Injured At Work? Let Our Lawyers Help You Get Compensation.
Workers suffer serious occupational injuries every day. While some industries are more dangerous than others, work injuries can occur in any industry at any time. In fact, each year, more than 800,000 workers suffer injuries serious enough to result in missed days from work, according to the Bureau of Labor Statistics (BLS). Downtime can create a financial burden for many families.
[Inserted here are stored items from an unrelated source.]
(** X11: [unlink] never registers, unregisters or finalises a unit and
    never creates or destroys a metadata record or a snapshot: the code
    cache, the metadata records and the table are the same when it returns,
    however many passes it took. *)
Theorem unlink_leaves_the_registry fuel unloading_occurred w w' :
  unlink fuel unloading_occurred w = Some (Ok tt w') ->
  code_heap w' = code_heap w /\ data_heap w' = data_heap w /\
  table w' = table w /\
  exists delta,
    trace w' = trace w ++ delta /\
    existsb is_registry_event delta = false.
Proof.
  intros Hrun.
  destruct (unlink_frame _ _ _ _ Hrun) as (Hc & Hd & Ht & _).
  apply unlink_quiet in Hrun as (delta & Htr & _ & Hr).
  repeat split; try done. now exists delta.
Qed.

(** *** Purge after unlink, and purge after purge *)



Lemma purged_not_selected b n :
  is_alive (purged b n) && is_unloading (purged b n) = false \/ b = false.
Proof.
  unfold purged. destruct b; [left|now right]. simpl.
  destruct (is_alive n) eqn:Ha, (is_unloading n) eqn:Hu; simpl;
    now rewrite ?Ha, ?Hu.
Qed.

Lemma purged_purged b n : purged b (purged b n) = purged b n.
Proof.
  unfold purged. destruct b; [|done]. simpl.
  destruct (is_alive n) eqn:Ha, (is_unloading n) eqn:Hu; simpl;
    now rewrite ?Ha, ?Hu.
Qed.

Lemma filter_none {A} (f : A -> bool) (l : list A) :
  (forall x, x ∈ l -> f x = false) -> List.filter f l = [].
Proof.
  induction l as [|x l IH]; intros Hall; [done|]. simpl.
  rewrite (Hall x) by left. apply IH. intros y Hy. apply Hall. now right.
Qed.

(** X13: a unit is finalised once: a second [purge] right after a first
    calls [make_unloaded] on no unit and leaves the code cache as the first
    left it. *)
Theorem purge_twice w :
  NoDup (table w) ->
  (forall nm, nm ∈ table w -> is_Some (code_heap w !! nm)) ->
  exists w1 w2,
    purge w = Ok tt w1 /\ purge w1 = Ok tt w2 /\
    trace w2 = trace w1 ++ [EvNMethodsDoBegin; EvNMethodsDoEnd] /\
    code_heap w2 = code_heap w1.
Proof.
  intros Hnodup Hvalid.
  destruct (purge_run w Hnodup Hvalid)
    as (w1 & Hrun1 & _ & Hheap1 & _ & _ & Ht1 & _).
  destruct (purge_run w1) as (w2 & Hrun2 & Htr2 & Hheap2 & _).
  { now rewrite Ht1. }
  { intros nm Hin. rewrite Ht1 in Hin. rewrite Hheap1.
    destruct (Hvalid nm Hin) as [n ->]. simpl. eauto. }
  exists w1, w2. split; [done|]. split; [done|]. split.
  - rewrite Htr2, filter_none; [done|].
    intros nm Hin. unfold purge_selected. rewrite Hheap1.
    rewrite Ht1 in Hin. rewrite (bool_decide_eq_true_2 _ Hin).
    destruct (code_heap w !! nm) as [n|]; [|done]. simpl.
    now destruct (purged_not_selected true n).
  - apply map_eq. intros nm. rewrite Hheap2, Hheap1, Ht1.
    destruct (code_heap w !! nm) as [n|]; [|done]. simpl.
    now rewrite purged_purged.
Qed.

(** *** The order of scans and refills *)







(** *** Locks across registrations *)

Lemma lock_for_nmethod_pure nm l w w' :
  lock_for_nmethod nm w = Ok l w' -> w' = w.
Proof.
  unfold lock_for_nmethod, gc_data. intros Hl.
  apply bind_Ok_inv in Hl as (data & w3 & Hdata & Hl).
  apply bind_Ok_inv in Hdata as (n & w4 & Hderef & Hret).
  apply deref_Ok_inv in Hderef as [-> _]. injection Hret as _ <-.
  unfold ret in Hl. now destruct data; injection Hl as _ <-.
Qed.
(** Modelled from the spec: the supplied constraints that are active. *)
Definition active_constraints (m : DaeModel) (dae_cons : list nat)
  : list nat :=
  filter (λ c, con_active m c = true) (remove_dups dae_cons).

(** Modelled from the spec: [x] occurs in an active supplied constraint. *)
Definition used_in (m : DaeModel) (active_cons : list nat) (x : nat) : Prop :=
  Exists (λ c, x ∈ con_vars m c) active_cons.

Global Instance used_in_dec m active_cons x : Decision (used_in m active_cons x).
Proof. unfold used_in. apply _. Defined.

(** Modelled from the spec: the variables of the square problem, which are
    supplied, neither input nor disturbance, not fixed, and occur in an
    active supplied constraint. *)
Definition free_vars (m : DaeModel)
    (dae_vars dae_cons input_vars disturbance_vars : list nat) : list nat :=
  filter (λ x, var_fixed m x = false
               ∧ used_in m (active_constraints m dae_cons) x)
    (candidate_vars dae_vars input_vars disturbance_vars).
Lemma has_key_pop_other d key key' :
  key <> key' -> has_key (dict_pop d key) key' = has_key d key'.
Proof.
  intro N. induction d as [| [k v] d IH]; simpl; [reflexivity |].
  destruct (String.eqb k key) eqn:E.
  - apply String.eqb_eq in E. subst k.
    destruct (String.eqb key key') eqn:E'.
    + apply String.eqb_eq in E'. contradiction.
    + simpl. exact IH.
  - simpl. rewrite IH. reflexivity.
Qed.

Lemma dict_get_pop_other d key key' default :
  key <> key' ->
  dict_get (dict_pop d key) key' default = dict_get d key' default.
Proof.
  intro N. induction d as [| [k v] d IH]; simpl; [reflexivity |].
  destruct (String.eqb k key) eqn:E.
  - apply String.eqb_eq in E. subst k.
    destruct (String.eqb key key') eqn:E'.
    + apply String.eqb_eq in E'. contradiction.
    + exact IH.
  - simpl. rewrite IH. reflexivity.
Qed.

Lemma dict_get_pop d key default : dict_get (dict_pop d key) key default = default.
Proof. apply dict_get_missing, has_key_pop. Qed.

Lemma dict_get_set d key v default : dict_get (dict_set d key v) key default = v.
Proof. unfold dict_set. simpl. now rewrite String.eqb_refl. Qed.

Lemma dict_get_set_other d key key' v default :
  key <> key' ->
  dict_get (dict_set d key v) key' default = dict_get d key' default.
Proof.
  intro N. unfold dict_set. simpl.
  destruct (String.eqb key key') eqn:E.
  - apply String.eqb_eq in E. contradiction.
  - apply dict_get_pop_other. exact N.
Qed.

Lemma has_key_set d key v : has_key (dict_set d key v) key = true.
Proof. unfold dict_set. simpl. now rewrite String.eqb_refl. Qed.

Lemma has_key_set_other d key key' v :
  key <> key' -> has_key (dict_set d key v) key' = has_key d key'.
Proof.
  intro N. unfold dict_set. simpl.
  destruct (String.eqb key key') eqn:E.
  - apply String.eqb_eq in E. contradiction.
  - apply has_key_pop_other. exact N.
Qed.

Lemma keys_differ : TOKEN_SESSION_KEY <> USER_SESSION_KEY.
Proof. discriminate. Qed.

(** What [logout] leaves. *)
Lemma logout_run (s : web_state) :
  logout s
  = (mkWeb (dict_pop (dict_pop (session s) TOKEN_SESSION_KEY) USER_SESSION_KEY)
       (log s),
     Ok (Plain (Redirect (UrlForLogin None)))).
Proof. reflexivity. Qed.

Lemma login_required_closed request f s :
  has_key (session s) TOKEN_SESSION_KEY = false ->
  login_required request f s
  = (s, Ok (Plain (Redirect (UrlForLogin (Some (url request)))))).
Proof.
  intro H. unfold login_required, wbind, get_session. rewrite H. reflexivity.
Qed.

Lemma login_required_open request f s :
  has_key (session s) TOKEN_SESSION_KEY = true ->
  login_required request f s = f s.
Proof.
  intro H. unfold login_required, wbind, get_session. rewrite H. reflexivity.
Qed.

(** X24.  [logout] removes the token and the user from the session and
    leaves every other entry; it contacts nobody.  Afterwards the
    guarded views [index] and [admin] send the browser to the login
    page, with the address it asked for, and change nothing. *)
Theorem logout_locks_the_views request (s : web_state) :
  let s' := fst (logout s) in
  snd (logout s) = Ok (Plain (Redirect (UrlForLogin None)))
  /\ has_key (session s') TOKEN_SESSION_KEY = false
  /\ has_key (session s') USER_SESSION_KEY = false
  /\ (forall key default,
        key <> TOKEN_SESSION_KEY -> key <> USER_SESSION_KEY ->
        dict_get (session s') key default = dict_get (session s) key default)
  /\ log s' = log s
  /\ index request s'
     = (s', Ok (Plain (Redirect (UrlForLogin (Some (url request))))))
  /\ admin request s'
     = (s', Ok (Plain (Redirect (UrlForLogin (Some (url request)))))).
Proof.
  intro s'. unfold s'. rewrite logout_run. cbn [fst snd session log].
  assert (T : has_key (dict_pop (dict_pop (session s) TOKEN_SESSION_KEY)
                         USER_SESSION_KEY) TOKEN_SESSION_KEY = false).
  { rewrite has_key_pop_other; [apply has_key_pop |].
    intro E. apply keys_differ. now symmetry. }
  split; [reflexivity |]. split; [exact T |].
  split; [apply has_key_pop |].
  split.
  { intros key default N1 N2.
    rewrite dict_get_pop_other by (intro E; apply N2; now symmetry).
    apply dict_get_pop_other. intro E. apply N1. now symmetry. }
  split; [reflexivity |].
  split; [apply login_required_closed; exact T |].
  unfold admin, role_required. apply login_required_closed. exact T.
Qed.

Lemma logout_locks_the_views_witness :
  admin (browser_get "http://localhost:5001/admin")
    (fst (logout (mkWeb [("jwt_token"%string, VStr "t0k3n");
                         ("user_info"%string,
                          VDict [("role"%string, VStr "admin")])] [])))
  = (mkWeb [] [],
     Ok (Plain (Redirect (UrlForLogin (Some "http://localhost:5001/admin"%string))))).
Proof.
  exact (proj2 (proj2 (proj2 (proj2 (proj2 (proj2
           (logout_locks_the_views (browser_get "http://localhost:5001/admin")
              (mkWeb [("jwt_token"%string, VStr "t0k3n");
                      ("user_info"%string,
                       VDict [("role"%string, VStr "admin")])] [])))))))).
Defined.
If you suffered an injury or occupational illness, you are entitled to certain workers’ compensation benefits provided by your employer.
What Types Of Workers’ Compensation Benefits Can I Obtain?
Below are some of the benefits that are available for qualified employees in Ohio:
- Medical benefits: Your employer’s insurance company will pay all of your necessary and reasonable work injury-related needs. You do not have to worry about these benefits running out; you are entitled to them until you have reached “maximum medical improvement,” or the point at which your medical condition stabilizes and you no longer require treatment.
- Temporary total compensation: When you are completely unable to work for more than seven days, you can receive temporary wage replacement benefits, paid biweekly. For the first 12 weeks, you will receive 72 percent of your average weekly wages, and then 66.67 percent thereafter.
- Living maintenance wage loss: If you must get a lesser-paying job because of your work injury, you may qualify for living maintenance wage loss compensation.
- Permanent disability: If your injuries are permanently disabling, you can receive one of three income replacement benefits: permanent total disability, statutory permanent total disability or permanent partial/scheduled loss disability.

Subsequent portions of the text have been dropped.